Process Aware design & Optimization of Operational Transconductance Amplifier

Abstract

This work presents a novel method that is used for optimizing and provide automation in analog IC design. Rapid growth in VLSI technology leads to integration of analog and digital circuitry like pipelined ADC, Sigma delta ADC etc. Even though analog circuit constitute small portion of analog and mixed signal circuitry the design complexity and time consuming tasks make it more tedious. Here in my work I am considering optimization of Operational Transconductance Amplifier, an important part in analog design for case study. Infeasibility Driven Evolutionary Algorithm is the proposed methodology for automatic transistor sizing. This algorithm provides more efficient results compared to other gradient abased and non-gradient based optimization methods. Multiple objective functions and many nonlinear constraints can be effectively handled by this algorithm. Performance of opamp is characteristic by its dc gain, gain bandwidth power dissipation, ICMR, CMRR, slew rate etc.
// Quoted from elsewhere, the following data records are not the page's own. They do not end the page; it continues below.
(** what the guard is asked: nothing before the caller is known *)
Lemma handle_guard self guard message now guard_now :
  (_handle self guard message now guard_now).1.1 =
  match BindingRequestEnvelope.from_json_bytes message.(data) with
  | Err _ => guard
  | Ok envelope =>
    match caller_of message envelope with
    | Err _ => guard
    | Ok caller => (BindingAuthVerifier.verify_subject (auth self) guard envelope
        (expectation self message caller) now guard_now).1
    end
  end.
Proof.
  unfold _handle. destruct (BindingRequestEnvelope.from_json_bytes message.(data)) as [envelope|x]; [|done].
  assert ((answer self guard message envelope now guard_now).1.1 = match caller_of message envelope with
    | Err _ => guard
    | Ok caller => (verify self guard message envelope caller now guard_now).1
    end) as Hg.
  { unfold answer. destruct (caller_of message envelope) as [caller|x]; [|done].
    destruct (verify _ _ _ _ _ _ _) as [g verified]. destruct (verified ≫= _); [|done].
    by destruct (dispatch_unary _ _ _ _). }
  destruct (answer self guard message envelope now guard_now) as [[g called] response].
  cbn in Hg. subst g. by destruct (response ≫= _).
Qed.

(** ** Replies *)

(** the responses the server makes to a request *)
Record reply_of (self : t) (envelope : BindingRequestEnvelope.t) (r : BindingResponseEnvelope.t) : Prop := {
  rp_operation : BindingResponseEnvelope.operation r = BindingRequestEnvelope.operation envelope;
  rp_request : BindingResponseEnvelope.request_id r = BindingRequestEnvelope.request_id envelope;
  rp_config : BindingResponseEnvelope.config_generation r = active_config_generation self }.

Lemma respond_error_one self message envelope error payload :
  _respond_error self message (Some envelope) error = [payload] <->
  message.(reply) = Some (BindingRequestEnvelope.reply_subject envelope)
  /\ error_bytes self envelope error = Ok payload.
Proof.
  unfold _respond_error. case_bool_decide; cbn; [|naive_solver].
  destruct (error_bytes self envelope error); naive_solver.
Qed.

Lemma respond_error_cases self message envelope error :
  (exists payload, _respond_error self message envelope error = [payload])
  \/ _respond_error self message envelope error = [].
Proof.
  unfold _respond_error. destruct envelope as [envelope|]; [|by right]. case_bool_decide; [|by right].
  cbn. destruct (error_bytes self envelope error); [left; by eexists|by right].
Qed.

Lemma error_bytes_reply self envelope error payload : error_bytes self envelope error = Ok payload ->
  exists r e, reply_of self envelope r /\ BindingResponseEnvelope.error r = Some e
  /\ (BindingError.type e, BindingError.message e, BindingError.retryable e) = error
  /\ BindingResponseEnvelope.to_json_bytes r = Ok payload.
Proof.
  destruct error as [[ty m] b]. unfold error_bytes. intros (e & He & Hr)%bind_ok.
  apply bind_ok in Hr as (r & Hi & Hp). unfold BindingResponseEnvelope.init in Hi.
  apply bind_ok_unit in Hi as [_ [= <-]]. unfold BindingError.init in He.
  apply bind_ok_unit in He as [_ [= <-]]. eexists _, _. split; [|split; [|split; [|exact Hp]]]; done.
Qed.
(** * redisbanditucb: a shallow embedding of [banditucb.c]

    The Redis module keeps, under a key, one UCB1 bandit player: the number
    of arms, the scaling constant [c], and per arm a pull count and a running
    mean.  This file embeds the module's commands and its persistence
    callbacks as functions over an explicit key space, and proves (or
    refutes) the properties its specification states.

    Conventions of the embedding:
    - [uint32_t], [uint64_t] and [long long] are [Z] with the wrap-around of
      each conversion written out ([to_ARM], [to_COUNT], [to_longlong]);
    - [double] is a type [D] with the operations the code applies to it
      ([DoubleOps], [DoubleMath]); the instance the compiled module runs on is
      IEEE-754 binary64 ([float_ops], [float_math]), with libm's [log] taken
      as a parameter; the rationals ([Q_ops]) give the same code over exact
      arithmetic;
    - the C arrays [counts] and [means] are lists, written with list insert
      exactly where the code assigns an element;
    - the key space of the host is a finite map from key names to values. *)

From Stdlib Require Import ZArith QArith Qfield Floats Lia Lqa.
From stdpp Require Import base option list gmap strings.

Set Warnings "-register-all,-inexact-float".

Close Scope Q_scope.
Close Scope float_scope.
Open Scope Z_scope.

(** ** Machine integers *)

(** [#define MAX_ARMS 64] *)
Definition MAX_ARMS : Z := 64.

(** Conversion to [ARM], that is [uint32_t]. *)
Definition to_ARM (z : Z) : Z := z mod 2 ^ 32.

(** Conversion to [COUNT], that is [uint64_t]. *)
Definition to_COUNT (z : Z) : Z := z mod 2 ^ 64.

(** Conversion of a [uint64_t] to [long long] (two's complement), as done
    when a count is handed to [RedisModule_ReplyWithLongLong] or formatted
    with ["l"] by [RedisModule_EmitAOF]. *)
Definition to_longlong (z : Z) : Z := (z + 2 ^ 63) mod 2 ^ 64 - 2 ^ 63.

(** ** The [double] operations used by the module *)

(** The arithmetic [BANDITUCB.ADD] needs: [0.0], [+], [-], [/] and the
    implicit conversion of a [COUNT] to [double]. *)
Class DoubleOps (D : Type) := {
  d_zero : D;
  d_add : D -> D -> D;
  d_sub : D -> D -> D;
  d_div : D -> D -> D;
  d_of_count : Z -> D
}.

(** What [computeBounds] and [BANDITUCB.PICK] need besides: [*], [sqrt] and
    [log] of [math.h], [-INFINITY], [>] and [==]. *)
Class DoubleMath (D : Type) `{DoubleOps D} := {
  d_mul : D -> D -> D;
  d_sqrt : D -> D;
  d_log : D -> D;
  d_neg_infinity : D;
  d_gtb : D -> D -> bool;
  d_eqb : D -> D -> bool
}.

#[global] Instance double_inhabited `{DoubleOps D} : Inhabited D := populate d_zero.

(** ** Data model *)

(** [struct BanditUCBObject]: [counts] and [means] have [narms] elements. *)
Record BanditUCBObject (D : Type) := mkBanditUCBObject {
  narms : Z;
  c : D;
  counts : list Z;
  means : list D
}.
Arguments mkBanditUCBObject {D} _ _ _ _.
Arguments narms {D} _.
Arguments c {D} _.
Arguments counts {D} _.
Arguments means {D} _.

(** Assignment to the [counts] array of an object. *)
Definition with_counts {D} (o : BanditUCBObject D) (cs : list Z) : BanditUCBObject D :=
  mkBanditUCBObject (narms o) (c o) cs (means o).

(** Assignment to the [means] array of an object. *)
Definition with_means {D} (o : BanditUCBObject D) (ms : list D) : BanditUCBObject D :=
  mkBanditUCBObject (narms o) (c o) (counts o) ms.

(** The representation invariant of the C object: [narms] is a [uint32_t],
    both arrays have [narms] elements and every count is a [uint64_t]. *)
Definition wf_object {D} (o : BanditUCBObject D) : Prop :=
  0 <= narms o < 2 ^ 32 /\
  length (counts o) = Z.to_nat (narms o) /\
  length (means o) = Z.to_nat (narms o) /\
  Forall (fun k => 0 <= k < 2 ^ 64) (counts o).

(** A valid bandit state in the sense of the specification: a well-formed
    object with between 1 and [MAX_ARMS] arms. *)
Definition valid_state {D} (o : BanditUCBObject D) : Prop :=
  wf_object o /\ 1 <= narms o <= MAX_ARMS.

(** What [RedisModule_Alloc] hands out: memory with indeterminate content,
    here the value found in each slot of a fresh [counts] and [means]. *)
Record fresh_memory (D : Type) := mkFreshMemory {
  fresh_count : nat -> Z;
  fresh_mean : nat -> D
}.
Arguments mkFreshMemory {D} _ _.
Arguments fresh_count {D} _ _.
Arguments fresh_mean {D} _ _.

(** [for (i = 0; i < n; ++i) body], threading the state [s]. *)
Definition for_loop {S : Type} (n : nat) (body : nat -> S -> S) (s : S) : S :=
  foldl (fun s i => body i s) s (seq 0 n).

(** [createBanditUCBObject]: the object is only partially initialised, the
    content of [counts] and [means] is whatever the allocator returned. *)
Definition createBanditUCBObject {D} (mem : fresh_memory D) (n : Z) (cv : D)
  : BanditUCBObject D :=
  mkBanditUCBObject n cv
    (map (fresh_count mem) (seq 0 (Z.to_nat n)))
    (map (fresh_mean mem) (seq 0 (Z.to_nat n))).

(** [zeroBanditUCBObject]: two loops over [0 .. narms-1]. *)
Definition zeroBanditUCBObject `{DoubleOps D} (o : BanditUCBObject D) : BanditUCBObject D :=
  let o := for_loop (Z.to_nat (narms o))
             (fun i o => with_counts o (<[i := 0]> (counts o))) o in
  for_loop (Z.to_nat (narms o))
    (fun i o => with_means o (<[i := d_zero]> (means o))) o.

(** ** The key space and the replies *)

(** The value a key holds: a bandit, or a value of another Redis type. *)
Inductive rvalue (D : Type) :=
| OtherValue
| BanditValue (o : BanditUCBObject D).
Arguments OtherValue {D}.
Arguments BanditValue {D} _.

(** What a command sends back through the [RedisModule_ReplyWith...] calls. *)
Inductive reply (D : Type) :=
| ReplyWithError (msg : string)
| ReplyWithLongLong (z : Z)
| ReplyWithDouble (d : D)
| ReplyWithArray (items : list (reply D)).
Arguments ReplyWithError {D} _.
Arguments ReplyWithLongLong {D} _.
Arguments ReplyWithDouble {D} _.
Arguments ReplyWithArray {D} _.

(** [REDISMODULE_ERRORMSG_WRONGTYPE] of [redismodule.h]. *)
Definition ERRORMSG_WRONGTYPE : string :=
  "WRONGTYPE Operation against a key holding the wrong kind of value".

Definition ERR_NARMS_PARSE : string := "ERR invalid value: narms must be a signed 64 bit integer".
Definition ERR_NARMS_ZERO : string := "ERR invalid value: narms must be > 0".
Definition ERR_TOO_MANY_ARMS : string := "ERR invalid value: too many arms".
Definition ERR_C_PARSE : string := "ERR invalid value: c must be a double".
Definition ERR_LL_PARSE : string := "ERR invalid value: must be a signed 64 bit integer".
Definition ERR_DOUBLE_PARSE : string := "ERR invalid value: must be a double".
Definition ERR_NOT_INITIALIZED : string := "ERR bandit needs to be initialized first".
Definition ERR_INVALID_ARM : string := "ERR invalid arm".
Definition ERR_SET_ARM_PARSE : string := "ERR invalid value: arm must be an unsigned 64 bit integer".
Definition ERR_SET_COUNT_PARSE : string := "ERR invalid value: count must be an unsigned 64 bit integer".
Definition ERR_SET_MEAN_PARSE : string := "ERR invalid value: total must be a double".
Definition ERR_NO_CHOICES : string := "no choices".

(** Whether a reply is an error reply. *)
Definition is_error {D} (r : reply D) : bool :=
  match r with ReplyWithError _ => true | _ => false end.

(** ** Commands that write

    A numeric argument is given as the result of the host's parser
    ([RedisModule_StringToLongLong], [RedisModule_StringToDouble]): [None]
    when it answers [REDISMODULE_ERR], the parsed value otherwise.  A command
    returns its reply and the key space it leaves. *)

(** [BANDITUCB.INIT <key> <narms> c] *)
Definition BanditUCBInit_RedisCommand `{DoubleOps D} (mem : fresh_memory D)
    (db : gmap string (rvalue D)) (key : string)
    (narms_arg : option Z) (c_arg : option D)
  : reply D * gmap string (rvalue D) :=
  match db !! key with
  | Some OtherValue => (ReplyWithError ERRORMSG_WRONGTYPE, db)
  | slot =>
    match narms_arg with
    | None => (ReplyWithError ERR_NARMS_PARSE, db)
    | Some n =>
      if n =? 0 then (ReplyWithError ERR_NARMS_ZERO, db)
      else if n >? MAX_ARMS then (ReplyWithError ERR_TOO_MANY_ARMS, db)
      else
        match c_arg with
        | None => (ReplyWithError ERR_C_PARSE, db)
        | Some cv =>
          let hto :=
            match slot with
            | Some (BanditValue o) => o
            | _ => createBanditUCBObject mem (to_ARM n) cv
            end in
          let hto := zeroBanditUCBObject hto in
          (ReplyWithLongLong (narms hto), <[key := BanditValue hto]> db)
        end
    end
  end.

(** [BANDITUCB.ADD <key> <arm> <reward>] *)
Definition BanditUCBAdd_RedisCommand `{DoubleOps D}
    (db : gmap string (rvalue D)) (key : string)
    (arm_arg : option Z) (reward_arg : option D)
  : reply D * gmap string (rvalue D) :=
  match db !! key with
  | Some OtherValue => (ReplyWithError ERRORMSG_WRONGTYPE, db)
  | slot =>
    match arm_arg with
    | None => (ReplyWithError ERR_LL_PARSE, db)
    | Some in_arm =>
      match reward_arg with
      | None => (ReplyWithError ERR_DOUBLE_PARSE, db)
      | Some reward =>
        match slot with
        | Some (BanditValue hto) =>
          if (in_arm <? 0) || (in_arm >=? narms hto)
          then (ReplyWithError ERR_INVALID_ARM, db)
          else
            let arm := Z.to_nat (to_ARM in_arm) in
            let updated_count := to_COUNT (counts hto !!! arm + 1) in
            let hto := with_counts hto (<[arm := to_COUNT (counts hto !!! arm + 1)]> (counts hto)) in
            let updated_mean :=
              if updated_count =? 1 then reward
              else
                let old_mean := means hto !!! arm in
                d_add old_mean (d_div (d_sub reward old_mean) (d_of_count updated_count)) in
            let hto := with_means hto (<[arm := d_of_count updated_count]> (means hto)) in
            let hto := with_means hto (<[arm := updated_mean]> (means hto)) in
            (ReplyWithArray [ReplyWithLongLong (to_longlong (counts hto !!! arm));
                             ReplyWithDouble (means hto !!! arm)],
             <[key := BanditValue hto]> db)
        | _ => (ReplyWithError ERR_NOT_INITIALIZED, db)
        end
      end
    end
  end.

(** [BANDITUCB.SET <key> <arm> <count> <mean>] *)
Definition BanditUCBSet_RedisCommand `{DoubleOps D}
    (db : gmap string (rvalue D)) (key : string)
    (arm_arg count_arg : option Z) (mean_arg : option D)
  : reply D * gmap string (rvalue D) :=
  match db !! key with
  | Some OtherValue => (ReplyWithError ERRORMSG_WRONGTYPE, db)
  | slot =>
    match arm_arg with
    | None => (ReplyWithError ERR_SET_ARM_PARSE, db)
    | Some arm =>
      match count_arg with
      | None => (ReplyWithError ERR_SET_COUNT_PARSE, db)
      | Some count =>
        match mean_arg with
        | None => (ReplyWithError ERR_SET_MEAN_PARSE, db)
        | Some mean =>
          match slot with
          | Some (BanditValue hto) =>
            if (arm <? 0) || (arm >=? narms hto)
            then (ReplyWithError ERR_INVALID_ARM, db)
            else
              let i := Z.to_nat arm in
              let hto := with_counts hto (<[i := to_COUNT count]> (counts hto)) in
              let hto := with_means hto (<[i := mean]> (means hto)) in
              (ReplyWithArray [ReplyWithLongLong (to_longlong (counts hto !!! i));
                               ReplyWithDouble (means hto !!! i)],
               <[key := BanditValue hto]> db)
          | _ => (ReplyWithError ERR_NOT_INITIALIZED, db)
          end
        end
      end
    end
  end.

(** ** Selection

    [rand()] is a sequence of draws, each in [0 .. RAND_MAX]; [RAND_MAX] is
    the constant of the C library the module is compiled against.  The
    buffer [bounds] is the [static double bounds[MAX_ARMS]] of the command:
    it lives across calls, so a command takes it and returns it.  The other
    static buffer, [choices], is written from its start at every call and
    read only where it was written, so it is a list local to the call. *)

(** How a command that can misbehave ends: it returns with its reply; or
    it runs into undefined behaviour of C (a null dereference, a write past
    the end of a static buffer); or the loop of [randInt] is still running
    when the draws given are used up. *)
Inductive outcome (A : Type) :=
| Returns (a : A)
| Fault
| Spins.
Arguments Returns {A} _.
Arguments Fault {A}.
Arguments Spins {A}.

(** [long limit = (RAND_MAX / n) * n] of [randInt]. *)
Definition rand_limit (RAND_MAX n : Z) : Z := (RAND_MAX `quot` n) * n.

(** [randInt]: draw until a draw falls below [limit], then reduce it
    modulo [n].  [None] when the draws given are all rejected: the loop is
    still running. *)
Fixpoint randInt (RAND_MAX n : Z) (draws : list Z) : option (Z * list Z) :=
  match draws with
  | [] => None
  | r :: draws' =>
    if r <? rand_limit RAND_MAX n then Some (r `rem` n, draws')
    else randInt RAND_MAX n draws'
  end.

(** [sumcounts]: the sum is accumulated in a [uint64_t]. *)
Definition sumcounts (cs : list Z) (n : Z) : Z :=
  for_loop (Z.to_nat n) (fun i t => to_COUNT (t + cs !!! i)) 0.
The important opamp parameters are considered as objective functions for the optimization problem subjected to design constraints like minimum length, width, Phase Margin, dominant pole constraints, range of bias voltages etc. The proposed approach finds the aspect ratio, compensation resistance, miller capacitance, etc. to obtain accurate opamp performance. Optimization is then extended to minimize the effect of process corner variations that arise during fabrication. The statistical deviation of process corners from nominal case is subjected to minimization and is fed to optimization engine, hence make the simulation results and testing results after fabrication to be same. This method of process aware and optimization introduce automation in analog circuit design along with increasing the yield of manufactured chips. To evaluate the proposed approach, in time and frequency domain for different process corner cases an example of OTA is considered and simulated in Cadence Virtuoso using UMC 180 nm technology. Monte Carlo analysis and post layout simulation results confirm the efficiency of IDEA optimization technique in device sizing and process aware design in analog circuits.